Proyeksinya tersebut sejalan dengan Laporan Food Price Watch yang dipublikasikan Bank Dunia, tentang kenaikan indeks harga pangan sebesar 15 persen sejak perang Rusia vs Ukraina. Tren kenaikan harga komoditas itu diperkirakan telah menjerumuskan 44 juta jiwa penduduk ke dalam jurang kemiskinan.

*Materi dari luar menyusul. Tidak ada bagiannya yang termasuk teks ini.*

Definition set_analysis_results (r : pyval) (j : VerificationJob) :
    VerificationJob :=
  {| id := id j; document_hash := document_hash j; file_path := file_path j;
     status := status j; confidence_score := confidence_score j;
     analysis_results := r; created_at := created_at j;
     completed_at := completed_at j |}.

Definition set_completed_at (t : option nat) (j : VerificationJob) :
    VerificationJob :=
  {| id := id j; document_hash := document_hash j; file_path := file_path j;
     status := status j; confidence_score := confidence_score j;
     analysis_results := analysis_results j; created_at := created_at j;
     completed_at := t |}.

(** ** The world *)

(** [db] is the table of [VerificationJob] rows by primary key; [queue] the
    ids handed to Celery and not yet delivered; [faults] the outcome of the
    coming database writes, one entry per attempt ([Some e]: the write raises
    [e]; past the end of the list every write succeeds); [uuid_draws] the
    number of [uuid.uuid4()] calls so far; [model_loads] the number of calls
    of [tf.keras.models.load_model] so far; [log] the statuses written to the
    table, oldest first, with the row's id. *)
Record World := {
  db : gmap string VerificationJob;
  queue : list uuid;
  faults : list (option exn);
  clock : nat;
  uuid_draws : nat;
  model_loads : nat;
  log : list (uuid * Status)
}.

Definition with_db (f : gmap string VerificationJob -> gmap string VerificationJob)
    (w : World) : World :=
  {| db := f (db w); queue := queue w; faults := faults w; clock := clock w;
     uuid_draws := uuid_draws w; model_loads := model_loads w; log := log w |}.

Definition with_queue (f : list uuid -> list uuid) (w : World) : World :=
  {| db := db w; queue := f (queue w); faults := faults w; clock := clock w;
     uuid_draws := uuid_draws w; model_loads := model_loads w; log := log w |}.

Definition with_faults (f : list (option exn) -> list (option exn))
    (w : World) : World :=
  {| db := db w; queue := queue w; faults := f (faults w); clock := clock w;
     uuid_draws := uuid_draws w; model_loads := model_loads w; log := log w |}.

Definition with_clock (f : nat -> nat) (w : World) : World :=
  {| db := db w; queue := queue w; faults := faults w; clock := f (clock w);
     uuid_draws := uuid_draws w; model_loads := model_loads w; log := log w |}.

Definition with_uuid_draws (f : nat -> nat) (w : World) : World :=
  {| db := db w; queue := queue w; faults := faults w; clock := clock w;
     uuid_draws := f (uuid_draws w); model_loads := model_loads w;
     log := log w |}.

Definition with_model_loads (f : nat -> nat) (w : World) : World :=
  {| db := db w; queue := queue w; faults := faults w; clock := clock w;
     uuid_draws := uuid_draws w; model_loads := f (model_loads w);
     log := log w |}.

Definition with_log (f : list (uuid * Status) -> list (uuid * Status))
    (w : World) : World :=
  {| db := db w; queue := queue w; faults := faults w; clock := clock w;
     uuid_draws := uuid_draws w; model_loads := model_loads w;
     log := f (log w) |}.

(** [timezone.now()] *)
Definition timezone_now : M World nat :=
  fun w => (Ok (clock w), with_clock S w).

(** The exception the next database write raises, if it raises. *)
Definition next_fault (w : World) : option exn :=
  match faults w with
  | Some e :: _ => Some e
  | _ => None
  end.

(** One attempt to write to the database: consumes the next entry of
    [faults]. *)
Definition db_attempt : M World unit :=
  fun w =>
    (match next_fault w with Some e => Raise e | None => Ok tt end,
     with_faults tail w).

Definition write_row (j : VerificationJob) : M World unit :=
  modify (fun w => with_log (fun l => (l ++ [(id j, status j)])%list)
                     (with_db (insert (id j) j) w)).

(** [VerificationJob.objects.get(id=job_id)] *)
Definition objects_get (job_id : uuid) : M World VerificationJob :=
  fun w =>
    match db w !! job_id with
    | Some j => (Ok j, w)
    | None =>
        (Raise (Exn DoesNotExist
                  "VerificationJob matching query does not exist."), w)
    end.

(** [job.save()]: writes every field of the instance to the row of its
    primary key. *)
Definition save (j : VerificationJob) : M World unit :=
  db_attempt ;;; write_row j.

(** A second bind, for code that can raise but touches no state. *)
Definition rbind {A B} (r : result A) (k : A -> result B) : result B :=
  match r with
  | Ok a => k a
  | Raise e => Raise e
  end.

Declare Scope res_scope.
Delimit Scope res_scope with res.
Notation "x <- c ;; k" := (rbind c (fun x => k))
  (at level 100, c at next level, right associativity) : res_scope.

(** [l[i]] on a sequence *)
Definition getitem {A} (l : list A) (i : nat) : result A :=
  match l !! i with
  | Some a => Ok a
  | None => Raise (Exn IndexError "index out of range")
  end.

Karenanya, lanjut Noviardi, pemerintah perlu mengantisipasi dengan menerapkan berbagai kebijakan yang diyakini efektif menekan laju inflasi. Dia menilai selama ini program-program pengentasan kemiskinan yang dilakukan pemerintah kurang optimal dalam menekan angka kemiskinan.

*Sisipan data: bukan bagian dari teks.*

(** * DCS decoder and squelch gate: a shallow embedding and its properties

    Sources embedded here:
    - [gr_blocks/decoders/dcs_decode.cc]: the Golay (23,12) syndrome, the
      syndrome table, the recognised-code table, the per-sample decoder loop
      and the confirmation counter;
    - [gr_blocks/dcs_squelch_ff_impl.cc]: the squelch gate that owns a decoder,
      with its constructor, its callback and its [work] function.

    Conventions.  [uint32_t] values are [Z] in [0, 2^32); the one operation
    that can leave that range ([window_b << 1], and [~x]) is wrapped with [u32].
    [int] values are [Z]; the arithmetic on them is the mathematical one, which
    is what C specifies as long as the value fits the type.  [float] is IEEE
    binary32, modelled with the Standard Library's [SpecFloat] at precision 24
    and maximal exponent 128, every operation rounded on its own as written in
    the source.  The C array [tbl[2048]] is a [list Z] read with [!!] and
    written with [<[ _ := _ ]>].

    The bounds of the bit clock are stated over the values of the numbers,
    as integers in units of 2^-149 ([Rounding.units]); [RoundingFacts]
    relates the operations of [SpecFloat] to the rounding of such integers.

    The theorems marked C1 to C10 are the properties the specification states;
    those marked X1 to X22 are further properties of the same code. *)

From Stdlib Require Import ZArith List Bool Lia.
From Stdlib Require Import Floats.SpecFloat.
From stdpp Require Import base list.

Import ListNotations.
Local Open Scope Z_scope.

(** ** Golay (23,12) syndrome *)

Module Golay.

(** [#define GOLAY_POLY 0xC75U] and [#define GOLAY_SYN_INVALID 0xFFFFFFFFU]. *)
Definition GOLAY_POLY : Z := 0xC75.
Definition GOLAY_SYN_INVALID : Z := 0xFFFFFFFF.

(** Body of the division loop at position [i]:
    [if ((reg >> i) & 1U) reg ^= (GOLAY_POLY << (i - 11));]. *)
Definition syndrome_step (reg i : Z) : Z :=
  if Z.testbit reg i then Z.lxor reg (Z.shiftl GOLAY_POLY (i - 11)) else reg.

(** [for (i = 10 + n; i >= 11; i--) ...]: [n] iterations remain. *)
Fixpoint syndrome_loop (n : nat) (reg : Z) : Z :=
  match n with
  | O => reg
  | S k => syndrome_loop k (syndrome_step reg (Z.of_nat (11 + k)))
  end.

Definition golay_syndrome (word : Z) : Z :=
  let reg := Z.land word 0x7FFFFF in
  Z.land (syndrome_loop 12 reg) 0x7FF.

(** ** Syndrome table *)

(** [if (tbl[s] == GOLAY_SYN_INVALID) tbl[s] = e;] with [s = golay_syndrome(e)].
    A read outside the array does not happen ([s < 2048]); the model leaves
    the table alone there. *)
Definition table_entry (tbl : list Z) (s : Z) : option Z := tbl !! Z.to_nat s.

Definition store_pattern (tbl : list Z) (e : Z) : list Z :=
  let s := golay_syndrome e in
  match table_entry tbl s with
  | Some v => if v =? GOLAY_SYN_INVALID then <[ Z.to_nat s := e ]> tbl else tbl
  | None => tbl
  end.

(** The integers [lo, lo+1, ..., hi-1] of a [for] loop. *)
Definition range (lo hi : nat) : list nat := seq lo (hi - lo).

Definition bit (i : nat) : Z := Z.shiftl 1 (Z.of_nat i).

Definition fill_invalid : list Z := replicate 2048 GOLAY_SYN_INVALID.

Definition store_weight1 (tbl : list Z) : list Z :=
  fold_left (fun t i => store_pattern t (bit i)) (range 0 23) tbl.

Definition store_weight2 (tbl : list Z) : list Z :=
  fold_left (fun t i =>
    fold_left (fun t j => store_pattern t (Z.lor (bit i) (bit j)))
              (range (i + 1) 23) t)
    (range 0 23) tbl.

Definition store_weight3 (tbl : list Z) : list Z :=
  fold_left (fun t i =>
    fold_left (fun t j =>
      fold_left (fun t k =>
        store_pattern t (Z.lor (Z.lor (bit i) (bit j)) (bit k)))
        (range (j + 1) 23) t)
      (range (i + 1) 23) t)
    (range 0 23) tbl.

(** [build_syndrome_table(tbl)]: the contents of [tbl] on return.  The array
    passed in is overwritten entirely, so the result does not depend on it. *)
Definition build_syndrome_table : list Z :=
  store_weight3 (store_weight2 (store_weight1 (<[ 0%nat := 0 ]> fill_invalid))).

(** ** Hamming weight and bounded-weight enumeration *)

(** Number of set bits among the low [n] bits of [z]. *)
Fixpoint popcount (n : nat) (z : Z) : nat :=
  match n with
  | O => O
  | S k => ((if Z.odd z then 1 else 0) + popcount k (Z.div2 z))%nat
  end.

(** [all_weight_le n k P]: [P] holds of every [n]-bit word of weight at most
    [k].  The word is built from its lowest bit upwards. *)
Fixpoint all_weight_le (n k : nat) (P : Z -> bool) : bool :=
  match n with
  | O => P 0
  | S n' =>
      all_weight_le n' k (fun z => P (2 * z)) &&
      match k with
      | O => true
      | S k' => all_weight_le n' k' (fun z => P (2 * z + 1))
      end
  end.

(** [all_from n z P]: [P] holds of the [n] integers [z, z+1, ...]. *)
Fixpoint all_from (n : nat) (z : Z) (P : Z -> bool) : bool :=
  match n with
  | O => true
  | S k => P z && all_from k (z + 1) P
  end.

(** Number of table entries whose 32-bit value has exactly [k] set bits. *)
Definition count_weight (tbl : list Z) (k : nat) : nat :=
  length (List.filter (fun v => Nat.eqb (popcount 32 v) k) tbl).

(** ** The systematic encoder of the specification

    The source has no encoder.  The two definitions below follow the words of
    the specification: the check bits of a message [m] are the remainder of
    the polynomial long division of [m * x^11] by the generator, over GF(2). *)

(** Long division over GF(2): cancel the leading term of [a] while its degree
    is at least the degree of [g]. *)
Fixpoint gf2_rem (fuel : nat) (a g : Z) : Z :=
  match fuel with
  | O => a
  | S f =>
      if (a =? 0) || (Z.log2 a <? Z.log2 g) then a
      else gf2_rem f (Z.lxor a (Z.shiftl g (Z.log2 a - Z.log2 g))) g
  end.

Definition golay_encode (m : Z) : Z :=
  Z.lor (Z.shiftl m 11) (gf2_rem 23 (Z.shiftl m 11) GOLAY_POLY).

(** The table entry at the syndrome of [e] is [e] itself. *)
Definition corrects (tbl : list Z) (e : Z) : bool :=
  match table_entry tbl (golay_syndrome e) with
  | Some v => v =? e
  | None => false
  end.

End Golay.

(** ** Recognised codes *)

Module Codes.

Definition DCS_VALID_CODES : list Z :=
  [ 19;  21;  22;  25;  26;  30;  35;  39;  41;  43;  44;  53;
    57;  58;  59;  60;
    76;  77;  78;  82;  85;  89;  90;  92;  99; 101; 106; 109;
   110; 114; 117; 122; 124;
   133; 138; 140; 147; 149; 150; 163; 164; 165; 166; 169; 170;
   173; 177; 179; 181; 182; 185; 188;
   198; 201; 205; 213; 217; 218; 227; 230; 233; 238; 244; 245; 249;
   265; 266; 267; 275; 281; 282; 293; 294; 298; 300; 301; 306; 308;
   309; 310;
   323; 326; 334; 339; 342; 346; 358; 373;
   390; 394; 404; 407; 409; 410; 428; 434; 436;
   451; 458; 467; 473; 474; 476; 483; 492 ].

(** [sizeof(DCS_VALID_CODES) / sizeof(DCS_VALID_CODES[0])]. *)
Definition DCS_NUM_CODES : Z := Z.of_nat (length DCS_VALID_CODES).

(** [(uint16_t)code] for an [int] argument. *)
Definition u16 (z : Z) : Z := z mod 2 ^ 16.

(** The search loop returns 1 at the first entry equal to [(uint16_t)code]. *)
Definition is_valid_dcs_code (code : Z) : bool :=
  existsb (fun v => v =? u16 code) DCS_VALID_CODES.

(** The integers of [0, n) that [is_valid_dcs_code] accepts. *)
Definition accepted_below (n : nat) : list Z :=
  List.filter is_valid_dcs_code (map Z.of_nat (seq 0 n)).

End Codes.

(** ** IEEE binary32 arithmetic *)

Module F32.

Definition float : Type := spec_float.

Definition prec : Z := 24.
Definition emax : Z := 128.

Definition add : float -> float -> float := SFadd prec emax.
Definition sub : float -> float -> float := SFsub prec emax.
Definition mul : float -> float -> float := SFmul prec emax.
Definition div : float -> float -> float := SFdiv prec emax.
Definition opp : float -> float := SFopp.

(** [x < y] and [x <= y]; both are false when an operand is a NaN. *)
Definition lt : float -> float -> bool := SFltb.
Definition le : float -> float -> bool := SFleb.

(** [(float)n] for an [int] [n], rounded to nearest even. *)
Definition of_int (n : Z) : float := binary_normalize prec emax n 0 false.

(** The literals of the source, as mantissa and exponent. *)
Definition zero : float := S754_zero false.              (* 0.0f *)
Definition one : float := S754_finite false 8388608 (-23).      (* 1.0f *)
Definition two : float := S754_finite false 8388608 (-22).      (* 2.0f *)
Definition c0_5 : float := S754_finite false 8388608 (-24).     (* 0.5f *)
Definition c0_05 : float := S754_finite false 13421773 (-28).   (* 0.05f *)
Definition c134_4 : float := S754_finite false 8808038 (-16).   (* 134.4f *)
Definition c300 : float := S754_finite false 9830400 (-15).     (* 300.0f *)
Definition c_pi : float := S754_finite false 13176795 (-22).    (* 3.14159265f *)

End F32.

Untuk itu, Noviardi menyarankan agar pemerintah fokus pada mendorong pertumbuhan di sektor pertanian dan industri yang terbukti efektif dalam menyerap tenaga kerja dan mengurangi kemiskinan. Menurut perhitungannya kedua sektor usaha tersebut memiliki kemampuan mengentaskan kemiskinan sebanyak 6,5 kali lipat dibandingkan pertumbuhan di sektor non-tradeble.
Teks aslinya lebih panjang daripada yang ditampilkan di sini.